(* ===== verification/Runtime.v ===== *)
(** * Runtime: the daemon (src/src/runtime.rs, src/src/main.rs)

    Building the state and the manager, booting a mode, shutting down, and the
    worker configuration [main] starts the queue with. *)

From S2P Require Import Prelude Text Db Engine Config Send Policy Keys KeysFacts Auth AuthFacts Services ServicesFacts Email EmailFacts App AppFacts.
From Stdlib Require Import Ascii String.
#[local] Open Scope string_scope.

Section Daemon.
Context `{!UnicodeLower, HO : DbOps D, !Jwt, !Base64, !HeaderSyntax, !SocketAddrs, !TlsFiles}.

Record Daemon : Type := mkDaemon {
  dm_cfg : Config;
  dm_app : @AppState D _;
  dm_services : World;
}.

Inductive Built : Type :=
| BuildError (e : string)
| BuildPanic                    (* an [expect] on a bind address *)
| BuildOk (d : Daemon).

(** [Daemon::build]. *)
Definition Daemon_build (db : result D string) (push_schema : M D (result unit string))
    (env : string -> option string) (clock : N) (now : Timestamp) (cfg : Config) : Built :=
  match init db push_schema env clock now cfg with
  | Err e => BuildError e
  | Ok app =>
      match identity (cfg_smtp_tls cfg) with
      | Err e => BuildError ("failed to build SMTP TLS identity: " +:+ e)
      | Ok _ =>
          match manager_new cfg with
          | None => BuildPanic
          | Some services => BuildOk (mkDaemon cfg app services)
          end
      end
  end.

Definition on_services (f : World -> World) (d : Daemon) : Daemon :=
  mkDaemon (dm_cfg d) (dm_app d) (f (dm_services d)).

(** [Daemon::boot], [Daemon::shutdown]. *)
Definition Daemon_boot (spawn : Service -> SocketAddr -> result unit string) (order : list Service)
    (mode : BootMode) : Daemon -> Daemon :=
  on_services (fun w => fst (boot spawn order mode w)).
Definition Daemon_shutdown : Daemon -> Daemon := on_services (fun w => fst (stop_all w)).

(** The worker configuration of [main]: the defaults with the configured transport. *)
Definition main_worker_config (cfg : Config) : OutboundWorkerConfig :=
  let d := OutboundWorkerConfig_default in
  mkWorkerConfig (poll_interval d) (max_attempts d) (base_backoff d) (max_backoff d)
    (cfg_outbound cfg) (submission_port d).

(** ** Lifecycle *)

Lemma manager_new_inv cfg w : manager_new cfg = Some w -> manager_inv w /\ w_tasks w = ∅.
Proof.
  unfold manager_new. destruct (dns_addr cfg), (smtp_addr cfg), (api_addr cfg); try done.
  intros [= <-]. split; [|done]. split; simpl.
  - intros []; simpl; (split; [done | by intros []]).
  - intros h. split; [set_solver|]. by intros [[] ?].
  - by intros [].
  - set_solver.
Qed.

Lemma stop_loop l w :
  manager_inv w -> let w' := fst (for_each l (fun svc => let! _ := stop svc in ret tt) w) in
  manager_inv w' /\ forall svc, svc ∈ l \/ inner_status (w_inner w) svc = Idle -> inner_status (w_inner w') svc = Idle.
Proof.
  revert w. induction l as [|s l IH]; intros w I; cbv zeta; [set_solver|].
  rewrite for_each_cons, fst_bind_ret.
  pose proof (stop_inv s w I) as I1. destruct (stop_status s w I) as (Hs & Hne & _).
  destruct (stop s w) as [w1 r]. simpl in *. destruct (IH w1 I1) as [I2 Hi]. split; [done|].
  intros svc Hsvc. apply Hi. destruct (decide (svc = s)) as [->|Hd]; [by right|].
  rewrite (Hne svc Hd). set_solver.
Qed.

Lemma stop_all_idle w :
  manager_inv w -> w_tasks (fst (stop_all w)) = ∅ /\
  forall svc, inner_status (w_inner (fst (stop_all w))) svc = Idle.
Proof.
  intros I. destruct (stop_loop all_services w I) as [I' Hi].
  assert (Hidle : forall svc, inner_status (w_inner (fst (stop_all w))) svc = Idle).
  { intros svc. apply Hi. left. apply elem_of_all_services. }
  split; [|done]. apply set_eq. intros h. split; [|set_solver]. intros Hh. exfalso.
  apply (mi_tasks _ I') in Hh as [svc Hs]. specialize (Hidle svc).
  assert (slot_status (slot (w_inner (fst (stop_all w))) svc) = Running) as Hr.
  { apply (mi_running _ I'). by exists h. }
  unfold inner_status in Hidle. congruence.
Qed.

(** Building a daemon binds nothing; whatever it then boots and whichever
    spawns fail, shutting it down aborts every listener it started. *)
Lemma daemon_releases_listeners db push_schema env clock now cfg dm spawn order mode :
  Daemon_build db push_schema env clock now cfg = BuildOk dm ->
  w_tasks (dm_services dm) = ∅ /\
  w_tasks (dm_services (Daemon_shutdown (Daemon_boot spawn order mode dm))) = ∅.
Proof.
  unfold Daemon_build. destruct (init _ _ _ _ _ _) as [app|]; [|done].
  destruct (identity _); [|done]. destruct (manager_new cfg) as [w|] eqn:E; [|done]. intros [= <-]. simpl.
  apply manager_new_inv in E as [I Ht]. split; [done|]. apply stop_all_idle.
  apply (keeps_command spawn (CBoot order mode) w I).
Qed.
End Daemon.

(** ** A concrete daemon *)

#[export] Instance demo_headers : HeaderSyntax := {| header_name := Some; header_value := Some |}.

Definition demo_build (now : Timestamp) : Built (D := MemDb) :=
  Daemon_build (Ok demo_blank) (ret (Ok tt)) (fun _ => None) 0 now demo_cfg.
Definition demo_daemon_spawn (svc : Service) (addr : SocketAddr) : result unit string :=
  match svc with Smtps => Err "busy" | _ => Ok tt end.

Lemma daemon_releases_listeners_witness :
  exists dm, demo_build 0 = BuildOk dm /\
    w_tasks (dm_services (Daemon_boot demo_daemon_spawn all_services ModeFull dm)) <> ∅ /\
    w_tasks (dm_services dm) = ∅ /\
    w_tasks (dm_services (Daemon_shutdown (Daemon_boot demo_daemon_spawn all_services ModeFull dm))) = ∅.
Proof.
  destruct (demo_build 0) as [e| |dm] eqn:E; [vm_compute in E; discriminate..|]. exists dm. split; [done|].
  split; [vm_compute in E; injection E as <-; by vm_compute|].
  by apply (daemon_releases_listeners (Ok demo_blank) (ret (Ok tt)) (fun _ => None) 0 0 demo_cfg dm
    demo_daemon_spawn all_services ModeFull).
Defined.
(* ===== verification/Listeners.v ===== *)
(** * Listeners: what the daemon's tasks serve (src/src/services.rs)

    The spawn closure of [ServiceManager::new], by the server each task runs: the
    API, an SMTP listener with its TLS mode, the DNS server, or nothing.  The
    closure never fails; binding happens inside the task. *)

From S2P Require Import Prelude Text Db Engine Config Send Policy Keys KeysFacts Auth AuthFacts Services ServicesFacts Email EmailFacts App AppFacts Runtime.
From Stdlib Require Import Ascii String.
#[local] Open Scope string_scope.

Section Spawn.
Context `{!SocketAddrs, !TlsFiles}.

Inductive Listener : Type :=
| ServeApi (a : SocketAddr)
| RunMailServer (c : SmtpConfig)
| RunDnsServer (a : SocketAddr)
| ListenerDown.

(** The task a service's spawn starts. *)
Definition spawn_listener (tls : SmtpTlsConfig) (identity : option Identity) (svc : Service) (a : SocketAddr)
  : result Listener string :=
  match svc with
  | Api => Ok (ServeApi a)
  | Smtp =>
      let config := build_smtp_config a tls identity in
      Ok (RunMailServer (run_mail_server_config a (sm_tls_mode config)))
  | Smtps =>
      match build_smtps_config a identity with
      | Some config => Ok (RunMailServer (run_mail_server_config a (sm_tls_mode config)))
      | None => Ok ListenerDown
      end
  | Dns => Ok (RunDnsServer a)
  end.

(** The spawn the manager is built with: the task's number stands for its handle. *)
Definition production_spawn (tls : SmtpTlsConfig) (identity : option Identity) (svc : Service) (a : SocketAddr)
  : result unit string :=
  match spawn_listener tls identity svc a with Ok _ => Ok tt | Err e => Err e end.

(** The spawn of the manager [Daemon::build] constructs, with the identity it
    loaded. *)
Definition daemon_spawn (cfg : Config) : Service -> SocketAddr -> result unit string :=
  production_spawn (cfg_smtp_tls cfg) (unwrap_or None (ok (identity (cfg_smtp_tls cfg)))).

(** The listener of a running service. *)
Definition listener_of (tls : SmtpTlsConfig) (identity : option Identity) (w : World) (svc : Service)
  : option Listener :=
  match inner_status (w_inner w) svc with
  | Running => addr (w_inner w) svc ≫= fun a => ok (spawn_listener tls identity svc a)
  | Idle => None
  end.

Lemma production_spawn_ok tls id svc a : production_spawn tls id svc a = Ok tt.
Proof. unfold production_spawn. destruct svc; simpl; try done. by destruct (build_smtps_config a id). Qed.

(** ** What the configuration asks for *)

(** The listener a configuration describes for a service. *)
Definition configured_listener (cfg : Config) (identity : option Identity) (svc : Service) : option Listener :=
  match svc with
  | Api => ServeApi <$> ok (api_addr cfg)
  | Dns => RunDnsServer <$> ok (dns_addr cfg)
  | Smtp => (fun a => RunMailServer (mkSmtpConfig a false (build_starttls_mode (st_mode (cfg_smtp_tls cfg)) identity)))
              <$> ok (smtp_addr cfg)
  | Smtps => a ← smtps_addr (cfg_smtp_tls cfg) (cfg_host cfg);
             id ← identity;
             Some (RunMailServer (mkSmtpConfig a false (Implicit id)))
  end.

(** A listener that keeps the TLS the configuration asks for. *)
Definition tls_kept (cfg : Config) (svc : Service) (l : Listener) : Prop :=
  match svc, l with
  | Smtp, RunMailServer c => st_mode (cfg_smtp_tls cfg) <> StartTlsNone -> sm_tls_mode c <> Disabled
  | Smtps, RunMailServer c => exists id, sm_tls_mode c = Implicit id
  | _, ListenerDown => False
  | _, _ => True
  end.

(** The addresses of a manager are those of the configuration it was built from. *)
Definition addrs_of (cfg : Config) (w : World) : Prop :=
  addr (w_inner w) Api = ok (api_addr cfg) /\ addr (w_inner w) Dns = ok (dns_addr cfg) /\
  addr (w_inner w) Smtp = ok (smtp_addr cfg) /\
  addr (w_inner w) Smtps = smtps_addr (cfg_smtp_tls cfg) (cfg_host cfg) /\
  is_Some (ok (api_addr cfg)) /\ is_Some (ok (dns_addr cfg)) /\ is_Some (ok (smtp_addr cfg)).

Lemma manager_new_addrs cfg w : manager_new cfg = Some w -> addrs_of cfg w.
Proof.
  unfold manager_new, addrs_of. destruct (dns_addr cfg), (smtp_addr cfg), (api_addr cfg); try done.
  intros [= <-]. simpl. by split_and!; eauto.
Qed.

Lemma identity_needed tls id : identity tls = Ok id -> needs_cert tls = true -> is_Some id.
Proof.
  intros Hid Hn. unfold identity in Hid. rewrite Hn in Hid. simpl in Hid. repeat case_match; simplify_eq; eauto.
Qed.

Lemma smtps_needs_cert tls host a : smtps_addr tls host = Some a -> needs_cert tls = true.
Proof.
  unfold smtps_addr, needs_cert, smtps_enabled. destruct (N.eqb _ 0); [done|]. intros _. apply orb_true_r.
Qed.

(** A running service has the listener its configuration describes. *)
Lemma listener_configured cfg id w svc :
  addrs_of cfg w -> identity (cfg_smtp_tls cfg) = Ok id -> inner_status (w_inner w) svc = Running ->
  listener_of (cfg_smtp_tls cfg) id w svc = configured_listener cfg id svc.
Proof.
  intros (Ha & Hd & Hs & Hss & _) Hid Hr. unfold listener_of, configured_listener. rewrite Hr.
  destruct svc; rewrite ?Ha, ?Hd, ?Hs, ?Hss; [by destruct (api_addr cfg)|by destruct (smtp_addr cfg)| |by destruct (dns_addr cfg)].
  destruct (smtps_addr _ _) as [a|] eqn:E; [|done]. apply smtps_needs_cert in E.
  destruct (identity_needed _ _ Hid E) as [i ->]. done.
Qed.

(** The configured listener keeps the configured TLS. *)
Lemma configured_tls_kept cfg id svc l :
  identity (cfg_smtp_tls cfg) = Ok id -> configured_listener cfg id svc = Some l -> tls_kept cfg svc l.
Proof.
  intros Hid. destruct svc; simpl.
  - by intros (a & _ & ->)%fmap_Some.
  - intros (a & _ & ->)%fmap_Some Hm. simpl. destruct (identity_needed _ _ Hid) as [i ->].
    { unfold needs_cert. by rewrite bool_decide_false. }
    by destruct (st_mode (cfg_smtp_tls cfg)).
  - destruct (smtps_addr _ _) as [a|]; [|done]. simpl. destruct id as [i|]; [|done]. intros [= <-]. by exists i.
  - by intros (a & _ & ->)%fmap_Some.
Qed.

(** ** Commands keep the addresses *)

Section Commands.
Context (spawn : Service -> SocketAddr -> result unit string).

Lemma addrs_command cfg c w : addrs_of cfg w -> addrs_of cfg (fst (run_command spawn c w)).
Proof.
  revert w. change (evolves (fun w : World => w) (kept (addrs_of cfg)) (run_command spawn c)).
  assert (Hset : forall svc s w, addrs_of cfg w -> forall ts n, addrs_of cfg (mkWorld (set_slot svc s (w_inner w)) ts n)).
  { intros svc s w Hw ts n. unfold addrs_of in *. cbn [w_inner]. by rewrite !addr_set_slot. }
  assert (Hstart : forall svc, evolves (fun w : World => w) (kept (addrs_of cfg)) (start spawn svc)).
  { intros svc w Hw. destruct (start_spec spawn svc w) as [[r ->]|[_ ->]]; [done|]. by apply Hset. }
  assert (Hstop : forall svc, evolves (fun w : World => w) (kept (addrs_of cfg)) (stop svc)).
  { intros svc w Hw. destruct (stop_spec svc w) as [[_ ->]|(h & _ & ->)]; [done|]. by apply Hset. }
  assert (Hget : evolves (fun w : World => w) (kept (addrs_of cfg)) get_inner) by by intros w.
  destruct c; simpl; unfold apply_mode, boot, stop_all, smtps_configured, list_services; evolve; auto.
Qed.

Lemma addrs_commands cfg cs w : addrs_of cfg w -> addrs_of cfg (fst (for_each cs (run_command spawn) w)).
Proof.
  revert w. change (evolves (fun w : World => w) (kept (addrs_of cfg)) (for_each cs (run_command spawn))).
  apply evolves_for_each; [typeclasses eauto|]. intros c w Hw. by apply addrs_command.
Qed.
End Commands.
End Spawn.

Section Boot.
Context `{!UnicodeLower, HO : DbOps D, !Jwt, !Base64, !HeaderSyntax, !SocketAddrs, !TlsFiles}.

Lemma build_inversion db push_schema env clock now cfg dm :
  Daemon_build db push_schema env clock now cfg = BuildOk dm ->
  exists app id w, init db push_schema env clock now cfg = Ok app /\ identity (cfg_smtp_tls cfg) = Ok id /\
    manager_new cfg = Some w /\ dm = mkDaemon cfg app w.
Proof.
  unfold Daemon_build. destruct (init _ _ _ _ _ _) as [app|]; [|done].
  destruct (identity _) as [id|]; [|done]. destruct (manager_new cfg) as [w|]; [|done]. intros [= <-]. eauto 10.
Qed.

Lemma manager_new_idle cfg w svc : manager_new cfg = Some w -> inner_status (w_inner w) svc = Idle.
Proof.
  unfold manager_new. destruct (dns_addr cfg), (smtp_addr cfg), (api_addr cfg); try done.
  intros [= <-]. by destruct svc.
Qed.

(** C20: a daemon that builds and boots runs exactly the services of its mode (a
    configured SMTPS follows SMTP), in whatever order the mode's set is iterated;
    and then and after any further commands every running service serves the
    listener its configuration describes: the configured addresses, a TLS
    listener wherever STARTTLS is asked for, implicit TLS on SMTPS, and never an
    SMTPS slot without a certificate. *)
Theorem booted_listeners_exact db push_schema env clock now cfg dm order mode cs :
  Daemon_build db push_schema env clock now cfg = BuildOk dm -> order ≡ₚ mode_services mode ->
  exists id, identity (cfg_smtp_tls cfg) = Ok id /\
    let spawn := production_spawn (cfg_smtp_tls cfg) id in
    let booted := dm_services (Daemon_boot spawn order mode dm) in
    let w := fst (for_each cs (run_command spawn) booted) in
    (forall svc, inner_status (w_inner booted) svc =
       as_wanted (mode_target (configured (w_inner (dm_services dm))) mode svc)) /\
    (forall svc, inner_status (w_inner w) svc = Running ->
       listener_of (cfg_smtp_tls cfg) id w svc = configured_listener cfg id svc) /\
    (forall svc l, listener_of (cfg_smtp_tls cfg) id w svc = Some l -> tls_kept cfg svc l).
Proof.
  intros Hb Hord. apply build_inversion in Hb as (app & id & w0 & _ & Hid & Hm & ->). exists id. split; [done|].
  simpl. set (spawn := production_spawn _ _). destruct (manager_new_inv _ _ Hm) as [I0 _].
  assert (HA : addrs_of cfg (fst (for_each cs (run_command spawn) (fst (boot spawn order mode w0))))).
  { apply addrs_commands, (addrs_command spawn cfg (CBoot order mode)), manager_new_addrs, Hm. }
  split; [|split].
  - apply boot_statuses; [intros; apply production_spawn_ok | done | intros; by eapply manager_new_idle | done].
  - intros svc Hr. by apply listener_configured.
  - intros svc l Hl. assert (Hr : inner_status (w_inner (fst (for_each cs (run_command spawn) (fst (boot spawn order mode w0))))) svc = Running).
    { unfold listener_of in Hl. by destruct (inner_status _ _). }
    rewrite listener_configured in Hl by done. by eapply configured_tls_kept.
Qed.
End Boot.

(** ** A concrete daemon with TLS *)

Definition demo_tls_cfg : Config :=
  mkConfig "0.0.0.0" 53 25 8081 "" ["near.example"] [] [Simple "Me@near.example"] None AuthConfig_default
    (mkSmtpTlsConfig StartTlsRequired 465 (Some (CertFiles "c" "k"))) OutboundTransport_default.
Definition demo_tls_build : Built (D := MemDb) :=
  Daemon_build (Ok demo_blank) (ret (Ok tt)) (fun _ => None) 0 0 demo_tls_cfg.

Lemma booted_listeners_exact_witness :
  exists dm, demo_tls_build = BuildOk dm /\
  exists id, identity (cfg_smtp_tls demo_tls_cfg) = Ok id /\
    let spawn := production_spawn (cfg_smtp_tls demo_tls_cfg) id in
    let booted := dm_services (Daemon_boot spawn [Smtp; Dns; Api] ModeFull dm) in
    let w := fst (for_each [CStop Smtp; CStart Smtp] (run_command spawn) booted) in
    (forall svc, inner_status (w_inner booted) svc =
       as_wanted (mode_target (configured (w_inner (dm_services dm))) ModeFull svc)) /\
    (forall svc, inner_status (w_inner w) svc = Running ->
       listener_of (cfg_smtp_tls demo_tls_cfg) id w svc = configured_listener demo_tls_cfg id svc) /\
    (forall svc l, listener_of (cfg_smtp_tls demo_tls_cfg) id w svc = Some l -> tls_kept demo_tls_cfg svc l).
Proof.
  destruct demo_tls_build as [e| |dm] eqn:E; [vm_compute in E; discriminate..|]. exists dm. split; [done|].
  apply (booted_listeners_exact (Ok demo_blank) (ret (Ok tt)) (fun _ => None) 0 0 demo_tls_cfg dm
    [Smtp; Dns; Api] ModeFull [CStop Smtp; CStart Smtp]); [exact E|].
  simpl. apply (bool_decide_unpack _). by vm_compute.
Defined.

(** In that boot every service comes up, SMTPS with implicit TLS. *)
Example demo_listeners :
  match demo_tls_build with
  | BuildOk dm =>
      let tls := cfg_smtp_tls demo_tls_cfg in
      let w := dm_services (Daemon_boot (production_spawn tls (Some [])) [Smtp; Dns; Api] ModeFull dm) in
      map (listener_of tls (Some []) w) all_services =
        [Some (ServeApi "0.0.0.0:8081"); Some (RunMailServer (mkSmtpConfig "0.0.0.0:25" false (Required [])));
         Some (RunMailServer (mkSmtpConfig "0.0.0.0:465" false (Implicit []))); Some (RunDnsServer "0.0.0.0:53")]
  | _ => False
  end.
Proof. by vm_compute. Qed.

_ _ _ _

In the material above, locate the line containing "- intros (a" and the line containing "Context (spawn : Service". Transcribe exactly those two lines and every line between them, and nothing more.

(Written response):
  - intros (a & _ & ->)%fmap_Some Hm. simpl. destruct (identity_needed _ _ Hid) as [i ->].
    { unfold needs_cert. by rewrite bool_decide_false. }
    by destruct (st_mode (cfg_smtp_tls cfg)).
  - destruct (smtps_addr _ _) as [a|]; [|done]. simpl. destruct id as [i|]; [|done]. intros [= <-]. by exists i.
  - by intros (a & _ & ->)%fmap_Some.
Qed.

(** ** Commands keep the addresses *)

Section Commands.
Context (spawn : Service -> SocketAddr -> result unit string).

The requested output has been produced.